Dataset entries:
Lemma business_refund_moves id e now ref c0 r c :
  einv c0 -> escrows c0 !! id = Some e -> in_status LIVE e = true -> _refundEscrowTx sha256 id e REFUNDED now ref c0 = Ok (r, c) ->
  0 < es_amountUsdc e /\ avail (es_payerId e) c = avail (es_payerId e) c0 + es_amountUsdc e /\
  locked (es_payerId e) c = locked (es_payerId e) c0 - es_amountUsdc e.
Proof.
  intros Hi He Hl Hr. apply refund_effect in Hr as (e1 & _ & Hpos & Hef & _); [| by apply (ei_terms c0 Hi id e He)].
  pose proof (ef_users _ _ _ _ _ _ _ _ _ _ _ Hef) as Hmv. unfold from_dispute in Hmv. rewrite (live_not_dispute e Hl) in Hmv. split; [done |].
  unfold avail, locked. rewrite (moves_bucket availableBalance da (fun _ _ => eq_refl) _ _ _ _ Hmv), (moves_bucket escrowLockedBalance dl (fun _ _ => eq_refl) _ _ _ _ Hmv).
  unfold delta_of. simpl. rewrite Z.eqb_refl. simpl. lia.
Qed.

Lemma stake_claim_Ok profile q a s p s' :
  share_val q a -> stake_claim profile q s = Ok (p, s') ->
  forall k b, businesses s !! k = Some b -> exists b', businesses s' !! k = Some b' /\
    bz_stakeBalance b' = bz_stakeBalance b - (if p && bool_decide (truthy profile = Some k) then a else 0) /\
    (0 <= bz_stakeBalance b -> 0 <= bz_stakeBalance b').
Proof.
  intros Hv Hr k b Hb. unfold stake_claim in Hr.
  assert (Hno : p = false -> s' = s -> exists b', businesses s' !! k = Some b' /\
    bz_stakeBalance b' = bz_stakeBalance b - (if p && bool_decide (truthy profile = Some k) then a else 0) /\ (0 <= bz_stakeBalance b -> 0 <= bz_stakeBalance b')).
  { intros -> ->. exists b. simpl. split_and!; [done | lia | done]. }
  destruct (truthy profile) as [t |] eqn:Ht; [| apply Mret_Ok in Hr as [-> ->]; auto].
  destruct (js_lt 0 q); [| apply Mret_Ok in Hr as [-> ->]; auto]. apply Mbind_Ok in Hr as (y & s1 & Hg & Hr). apply get_Ok in Hg as [-> ->].
  destruct (businesses s !! t) as [b0 |] eqn:Hb0; [| apply Mret_Ok in Hr as [-> ->]; auto].
  destruct (Z.leb_spec (num_to_col q) (bz_stakeBalance b0)) as [Hle |]; [| apply Mret_Ok in Hr as [-> ->]; auto].
  apply Mbind_Ok in Hr as (y & s1 & Hp & Hr). apply put_Ok in Hp as ->. apply Mret_Ok in Hr as [-> ->]. cbn [businesses set_businesses andb].
  rewrite (sv_col _ _ Hv) in *. pose proof (sv_nonneg _ _ Hv). destruct (decide (t = k)) as [-> | Hne].
  - rewrite lookup_insert_eq, bool_decide_true by done. assert (b0 = b) as -> by congruence. eexists. split; [done |]. simpl. lia.
  - rewrite lookup_insert_ne, bool_decide_false by congruence. exists b. split_and!; [done | lia | done].
Qed.

(** The booking named in a successful call reaches its terminal status. *)
Lemma close_Ok ty k v a now s x s' :
  view_booking ty k s = Some v -> close_booking ty k v a now s = Ok (x, s') ->
  match ty with
  | RESERVATION => rv_status <$> reservations (base s') !! k = Some R_CANCELLED_BUSINESS
  | TRANSIT => tb_status <$> transit_of k s' = Some T_CANCELLED
  end.
Proof.
  intros Hv Hr. unfold close_booking in Hr. apply Mbind_Ok in Hr as (n & s1 & Hu & Hr). apply check_Ok in Hr as [Hc ->].
  destruct ty; apply on_base_Ok in Hu as (b & Hu & ->); cbn [view_booking] in Hv.
  - apply resv_updateMany_Ok in Hu as [[-> ->] | (_ & r & Hrow & _ & ->)]; [| simpl; by rewrite lookup_insert_eq].
    simpl in Hc. destruct (reservations (base s) !! k) as [r |] eqn:Hrow; [| done]. simpl in Hv. injection Hv as <-. simpl in Hc.
    apply negb_true_iff, negb_false_iff, orb_true_iff in Hc as [Hc | Hc]; [| done]. apply bool_decide_eq_true in Hc. cbn [base set_base].
    rewrite Hrow. simpl. by rewrite Hc.
  - apply transit_update_Ok in Hu as [(-> & -> & _) | (_ & r & Hrow & _ & ->)]; [| unfold transit_of; simpl; by rewrite lookup_insert_eq].
    simpl in Hc. rewrite base_same. destruct (transit_of k s) as [r |] eqn:Hrow; [| done]. simpl in Hv. injection Hv as <-. simpl in Hc.
    apply negb_true_iff, negb_false_iff, orb_true_iff in Hc as [Hc | Hc]; [| done]. apply bool_decide_eq_true in Hc. simpl. by rewrite Hc.
Qed.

■ Work order
Whenever a line of the records holds the string "done", pick it out and copy it.

■ Exercise result
  pose proof (ef_users _ _ _ _ _ _ _ _ _ _ _ Hef) as Hmv. unfold from_dispute in Hmv. rewrite (live_not_dispute e Hl) in Hmv. split; [done |].
  { intros -> ->. exists b. simpl. split_and!; [done | lia | done]. }
  - rewrite lookup_insert_eq, bool_decide_true by done. assert (b0 = b) as -> by congruence. eexists. split; [done |]. simpl. lia.
  - rewrite lookup_insert_ne, bool_decide_false by congruence. exists b. split_and!; [done | lia | done].
    simpl in Hc. destruct (reservations (base s) !! k) as [r |] eqn:Hrow; [| done]. simpl in Hv. injection Hv as <-. simpl in Hc.
    apply negb_true_iff, negb_false_iff, orb_true_iff in Hc as [Hc | Hc]; [| done]. apply bool_decide_eq_true in Hc. cbn [base set_base].
    simpl in Hc. rewrite base_same. destruct (transit_of k s) as [r |] eqn:Hrow; [| done]. simpl in Hv. injection Hv as <-. simpl in Hc.
    apply negb_true_iff, negb_false_iff, orb_true_iff in Hc as [Hc | Hc]; [| done]. apply bool_decide_eq_true in Hc. simpl. by rewrite Hc.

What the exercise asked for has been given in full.